REQUIRED WORK: Among the entries below, please show each line that carries the word "eapply".

SOURCE MATERIAL:
(** Cloning the transactions of a block, one after the other: each
    clone reads as its original, and no output or action pointer of the
    clones is an old one or occurs twice. *)
Lemma clone_txs_spec ps : forall h txsv,
  mapM (read_tx h) ps = Some txsv ->
  exists h' qs,
    clone_txs h ps = Some (h', qs) /\ preserved h h' /\
    blocks h' = blocks h /\
    mapM (read_tx h') qs = Some txsv /\
    NoDup (out_fps (txs h') qs) /\
    Forall (fun l => outputs h !! l = None) (out_fps (txs h') qs) /\
    NoDup (act_fps (txs h') qs) /\
    Forall (fun l => actions h !! l = None) (act_fps (txs h') qs).
Proof.
  induction ps as [|p ps IH]; intros h txsv Hread.
  - apply mapM_Some in Hread. inversion Hread; subst.
    exists h, []. unfold out_fps, act_fps. simpl.
    repeat split; auto using NoDup_nil_2, preserved_refl.
  - apply mapM_Some in Hread.
    inversion Hread as [|? tx ? txsv' Hp Hps]; subst.
    apply mapM_Some in Hps.
    destruct (clone_tx_spec _ _ _ Hp)
      as (h1 & q & C1 & P1 & B1 & R1 & NO1 & FO1 & NA1 & FA1).
    destruct (IH h1 txsv' (read_txs_weaken _ _ _ _ P1 Hps))
      as (h' & qs & C2 & P2 & B2 & R2 & NO2 & FO2 & NA2 & FA2).
    exists h', (q :: qs). split.
    { simpl. rewrite C1. simpl. by rewrite C2. }
    destruct (read_tx_inv _ _ _ R1) as (t1 & Ht1 & _ & Rou1 & Rac1 & _).
    assert (Ht' : txs h' !! q = Some t1).
    { destruct P2 as (_ & _ & _ & Htx & _).
      exact (lookup_weaken _ _ _ _ Ht1 Htx). }
    assert (Eo : out_fps (txs h') (q :: qs)
                 = out_fp (txs h1) q ++ out_fps (txs h') qs).
    { unfold out_fps, out_fp. simpl. by rewrite Ht', Ht1. }
    assert (Ea : act_fps (txs h') (q :: qs)
                 = act_fp (txs h1) q ++ act_fps (txs h') qs).
    { unfold act_fps, act_fp. simpl. by rewrite Ht', Ht1. }
    rewrite Eo, Ea.
    pose proof P1 as (Ssp1 & Sou1 & Sac1 & Stx1 & Sbl1).
    split_and!.
    + exact (preserved_trans h h1 h' P1 P2).
    + congruence.
    + apply mapM_Some. constructor; [|by apply mapM_Some].
      by eapply read_tx_weaken.
    + apply NoDup_app. repeat split; [exact NO1| |exact NO2].
      intros l Hl Hl'.
      rewrite Forall_forall in FO2. specialize (FO2 l Hl').
      unfold out_fp in Hl. rewrite Ht1 in Hl.
      destruct (read_all_is_Some _ _ _ l Rou1 Hl) as [v Hv]. congruence.
    + apply Forall_app. split; [exact FO1|].
      eapply Forall_impl; [exact FO2|]. intros l Hl. simpl in Hl.
      eapply lookup_weaken_None; [exact Hl|exact Sou1].
    + apply NoDup_app. repeat split; [exact NA1| |exact NA2].
      intros l Hl Hl'.
      rewrite Forall_forall in FA2. specialize (FA2 l Hl').
      unfold act_fp in Hl. rewrite Ht1 in Hl.
      destruct (read_all_is_Some _ _ _ l Rac1 Hl) as [v Hv]. congruence.
    + apply Forall_app. split; [exact FA1|].
      eapply Forall_impl; [exact FA2|]. intros l Hl. simpl in Hl.
      eapply lookup_weaken_None; [exact Hl|exact Sac1].
Qed.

SOLUTION TO THIS EXERCISE:
      by eapply read_tx_weaken.
      eapply Forall_impl; [exact FO2|]. intros l Hl. simpl in Hl.
      eapply lookup_weaken_None; [exact Hl|exact Sou1].
      eapply Forall_impl; [exact FA2|]. intros l Hl. simpl in Hl.
      eapply lookup_weaken_None; [exact Hl|exact Sac1].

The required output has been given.